START Supplied records

Lemma handle_ok s e :
  supervisor_ok s ->
  supervisor_ok (handle s e) /\
  length (roots (table (handle s e))) = length (roots (table s)).
Proof.
  intros [Htbl Hlive]. destruct e as [reporter ts|who how|who]; simpl.
  - destruct (decide (reporter ∈ live s)) as [Hin|];
      [|split; [split; assumption|reflexivity]].
    unfold record_process. simpl. split; [split|].
    + apply (record_process_ok (table s) (Some reporter) ts Htbl).
      intros q Hq. injection Hq as <-. apply Hlive, Hin.
    + intros i Hi. simpl in Hi. apply elem_of_union in Hi as [Hi|Hi].
      * apply elem_of_singleton in Hi. subst i. eexists.
        split; [apply in_app_iff; right; left; reflexivity|reflexivity].
      * apply has_id_app, Hlive, Hi.
    + rewrite roots_snoc. simpl. rewrite app_nil_r. reflexivity.
  - destruct (decide (who ∈ live s));
      [|split; [split; assumption|reflexivity]].
    simpl. split; [split|].
    + apply update_exit_ok, Htbl.
    + intros i Hi. simpl in Hi. apply elem_of_difference in Hi as [Hi _].
      eapply has_id_map_id; [|apply Hlive, Hi].
      symmetry. apply update_exit_id.
    + apply roots_update_exit.
  - split; [split; assumption|reflexivity].
Qed.

Lemma fold_handle_ok evs s :
  supervisor_ok s ->
  supervisor_ok (fold_left handle evs s) /\
  length (roots (table (fold_left handle evs s))) = length (roots (table s)).
Proof.
  revert s. induction evs as [|e evs IH]; intros s Hs; simpl; [auto|].
  destruct (handle_ok s e Hs) as [Hs' Hn].
  destruct (IH _ Hs') as [Hs'' Hn']. split; [exact Hs''|]. lia.
Qed.

(** A run on a table in order leaves it in order, with one root more. *)
Lemma run_ok ts prior evs :
  table_ok prior ->
  table_ok (table (run ts prior evs)) /\
  length (roots (table (run ts prior evs))) = S (length (roots prior)).
Proof.
  intros Hprior. unfold run.
  destruct (start_ok ts prior Hprior) as [Hs Hn].
  destruct (fold_handle_ok evs _ Hs) as [[Ht _] Hn']. split; [exact Ht|]. lia.
Qed.

Lemma sessions_from_ok runs tbl :
  table_ok tbl ->
  table_ok (fold_left (fun t r => table (run r.1 t r.2)) runs tbl) /\
  length (roots (fold_left (fun t r => table (run r.1 t r.2)) runs tbl))
  = (length (roots tbl) + length runs)%nat.
Proof.
  revert tbl. induction runs as [|r runs IH]; intros tbl Htbl; simpl.
  - split; [exact Htbl|lia].
  - destruct (run_ok r.1 tbl r.2 Htbl) as [Ht Hn].
    destruct (IH _ Ht) as [Ht' Hn']. split; [exact Ht'|]. lia.
Qed.

Lemma table_ok_parent tbl p q :
  table_ok tbl -> parent_in tbl p q -> (q < p)%nat /\ has_id tbl q.
Proof.
  intros [_ Hrows] (r & Hin & Hid & Hpar).
  rewrite Forall_forall in Hrows.
  destruct (Hrows r) as [Hnone|(q' & Hq' & Hlt & Hhas)];
    [apply list_elem_of_In, Hin|congruence|].
  assert (q' = q) by congruence. subst q' p. auto.
Qed.

Lemma table_ok_ancestor tbl p q :
  table_ok tbl -> tc (parent_in tbl) p q -> (q < p)%nat.
Proof.
  intros Htbl. induction 1 as [p q H|p q r H _ IH].
  - apply (table_ok_parent tbl p q Htbl H).
  - pose proof (table_ok_parent tbl p q Htbl H) as [Hlt _]. lia.
Qed.

End WholeTable.

(** C6, as stated, fails for a session continued with the continue option:
    after a first run and a second one added to it, the [processes] table
    holds two rows with a null parent, the root of each run. *)
Lemma continued_session_has_two_roots :
  Tracer.sessions [(7%nat, [Tracer.Exit 0 (Exited 0)]);
                   (9%nat, [Tracer.Exit 1 (Exited 0)])]
  = [Tracer.Process 0 None 7 (Some 0); Tracer.Process 1 None 9 (Some 0)] /\
  length (Tracer.roots
            (Tracer.sessions [(7%nat, [Tracer.Exit 0 (Exited 0)]);
                              (9%nat, [Tracer.Exit 1 (Exited 0)])]))
  <> 1%nat.
Proof. split; [vm_compute; reflexivity|vm_compute; discriminate]. Qed.

(** C6 (amended): for every traced run, the parent graph of the
    [processes] table is acyclic and forms a forest: the parent value is
    null for exactly one row per run recorded in the table, the root of that
    run (exactly one row in a fresh session, one more for each run added
    with the continue option), and every other row's parent references a
    row with a strictly smaller id, a parent created strictly earlier, the
    ids growing in insertion order. *)
Theorem processes_table_is_forest (runs : list (nat * list Tracer.event)) :
  let tbl := Tracer.sessions runs in
  length (Tracer.roots tbl) = length runs /\
  (forall ts evs, length (Tracer.roots (Tracer.sessions [(ts, evs)])) = 1%nat)
  /\
  (forall p q, Tracer.parent_in tbl p q ->
     (q < p)%nat /\ Tracer.has_id tbl q) /\
  (forall p, ~ tc (Tracer.parent_in tbl) p p) /\
  StronglySorted lt (map Tracer.id tbl).
Proof.
  intros tbl.
  destruct (sessions_from_ok runs [] table_ok_nil) as [Hok Hn].
  fold (Tracer.sessions runs) in Hok, Hn. fold tbl in Hok, Hn.
  split; [exact Hn|]. split.
  - intros ts evs.
    destruct (sessions_from_ok [(ts, evs)] [] table_ok_nil) as [_ Hone].
    exact Hone.
  - split; [intros p q; apply table_ok_parent, Hok|]. split.
    + intros p Hcycle. pose proof (table_ok_ancestor tbl p p Hok Hcycle). lia.
    + apply Hok.
Qed.

(** ** What the dumper prints *)

Section DumperOutput.

Variable E : externals.

Lemma printed_nil w : printed w [] = w.
Proof. destruct w. unfold printed. simpl. rewrite app_nil_r. reflexivity. Qed.

Lemma printed_app w a b : printed (printed w a) b = printed w (a ++ b).
Proof. unfold printed. simpl. rewrite <- app_assoc. reflexivity. Qed.

Lemma print_printed s w : print s w = (Ok tt, printed w [s]).
Proof. reflexivity. Qed.

(** The loop over the rows: every row formatted prints its line and a
    rule; the first row that cannot be formatted ends the loop with its
    exception, the lines of the rows before it being printed already. *)
Lemma for_each_all (line : list value -> res string) header rows ls w :
  mapM line rows = Ok ls ->
  for_each rows (fun row => l ← lift (line row); _ ← print l; print header) w
  = (Ok tt, printed w (row_lines header ls)).
Proof.
  revert ls w. induction rows as [|row rows IH]; intros ls w Hm.
  - injection Hm as <-. simpl. rewrite printed_nil. reflexivity.
  - simpl in Hm. destruct (line row) as [l|e] eqn:Hl; [|discriminate].
    simpl in Hm. destruct (mapM line rows) as [ls'|e] eqn:Hrest;
      [|discriminate].
    injection Hm as <-. simpl for_each.
    unfold mbind at 1, M_bind at 1. unfold mbind at 1, M_bind at 1.
    unfold lift at 1. rewrite Hl.
    unfold mbind at 1, M_bind at 1. rewrite !print_printed, printed_app.
    rewrite (IH ls' _ eq_refl), printed_app. reflexivity.
Qed.

Lemma for_each_stops (line : list value -> res string) header pre bad post
    ls e w :
  mapM line pre = Ok ls -> line bad = Raise e ->
  for_each (pre ++ bad :: post)
    (fun row => l ← lift (line row); _ ← print l; print header) w
  = (Raise e, printed w (row_lines header ls)).
Proof.
  revert ls w. induction pre as [|row pre IH]; intros ls w Hm Hbad.
  - injection Hm as <-. simpl.
    unfold mbind, M_bind, lift. rewrite Hbad, printed_nil. reflexivity.
  - simpl in Hm. destruct (line row) as [l|e'] eqn:Hl; [|discriminate].
    simpl in Hm. destruct (mapM line pre) as [ls'|e'] eqn:Hrest;
      [|discriminate].
    injection Hm as <-. simpl for_each.
    unfold mbind at 1, M_bind at 1. unfold mbind at 1, M_bind at 1.
    unfold lift at 1. rewrite Hl.
    unfold mbind at 1, M_bind at 1. rewrite !print_printed, printed_app.
    rewrite (IH ls' _ eq_refl Hbad), printed_app. reflexivity.
Qed.

Lemma dump_table_all conn tbl cols title header names line rows ls w :
  select cols tbl conn = Ok rows -> mapM line rows = Ok ls ->
  dump_table conn tbl cols title header names line w
  = (Ok tt, printed w ([title; header; names; header] ++ row_lines header ls)).
Proof.
  intros Hs Hm. unfold dump_table.
  unfold mbind at 1, M_bind at 1, lift at 1. rewrite Hs.
  unfold mbind at 1, M_bind at 1. rewrite print_printed.
  unfold mbind at 1, M_bind at 1. rewrite print_printed, printed_app.
  unfold mbind at 1, M_bind at 1. rewrite print_printed, printed_app.
  unfold mbind at 1, M_bind at 1. rewrite print_printed, printed_app.
  rewrite (for_each_all line header rows ls _ Hm), printed_app. reflexivity.
Qed.

Lemma dump_table_no_table conn tbl cols title header names line e w :
  select cols tbl conn = Raise e ->
  dump_table conn tbl cols title header names line w = (Raise e, w).
Proof.
  intros Hs. unfold dump_table, mbind, M_bind, lift. rewrite Hs. reflexivity.
Qed.

End DumperOutput.

Section PrintDb.

Variable E : externals.

Lemma print_db_blocks database w :
  is_Some (fs w !! path database) ->
  print_db E database w =
  (_ ← dump_table (database_of w database) "processes" processes_columns
        (nl +:+ "Processes:") processes_header
        "|  id  | parent |  exit |     timestamp    |"
        process_line;
   _ ← dump_table (database_of w database) "executed_files"
        executed_files_columns
        (nl +:+ "Executed files:") executed_header
        ("|   id   |     timestamp    | process | name and argv              "
         +:+ "           |")
        (executed_line E);
   dump_table (database_of w database) "opened_files" opened_files_columns
        (nl +:+ "Files:") opened_header
        ("|   id   |     timestamp    | process | mode | name                "
         +:+ "           |")
        opened_line) w.
Proof.
  intros [db Hdb]. unfold print_db, database_of.
  destruct (PY3 E); unfold mbind at 1, M_bind at 1, connect, str_of_Path;
    rewrite Hdb; reflexivity.
Qed.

END Supplied records

Repeat exactly the lines that run from the opening of the listing through the line holding "split; [apply in_app_iff;". Leave out everything else.

Lemma handle_ok s e :
  supervisor_ok s ->
  supervisor_ok (handle s e) /\
  length (roots (table (handle s e))) = length (roots (table s)).
Proof.
  intros [Htbl Hlive]. destruct e as [reporter ts|who how|who]; simpl.
  - destruct (decide (reporter ∈ live s)) as [Hin|];
      [|split; [split; assumption|reflexivity]].
    unfold record_process. simpl. split; [split|].
    + apply (record_process_ok (table s) (Some reporter) ts Htbl).
      intros q Hq. injection Hq as <-. apply Hlive, Hin.
    + intros i Hi. simpl in Hi. apply elem_of_union in Hi as [Hi|Hi].
      * apply elem_of_singleton in Hi. subst i. eexists.
        split; [apply in_app_iff; right; left; reflexivity|reflexivity].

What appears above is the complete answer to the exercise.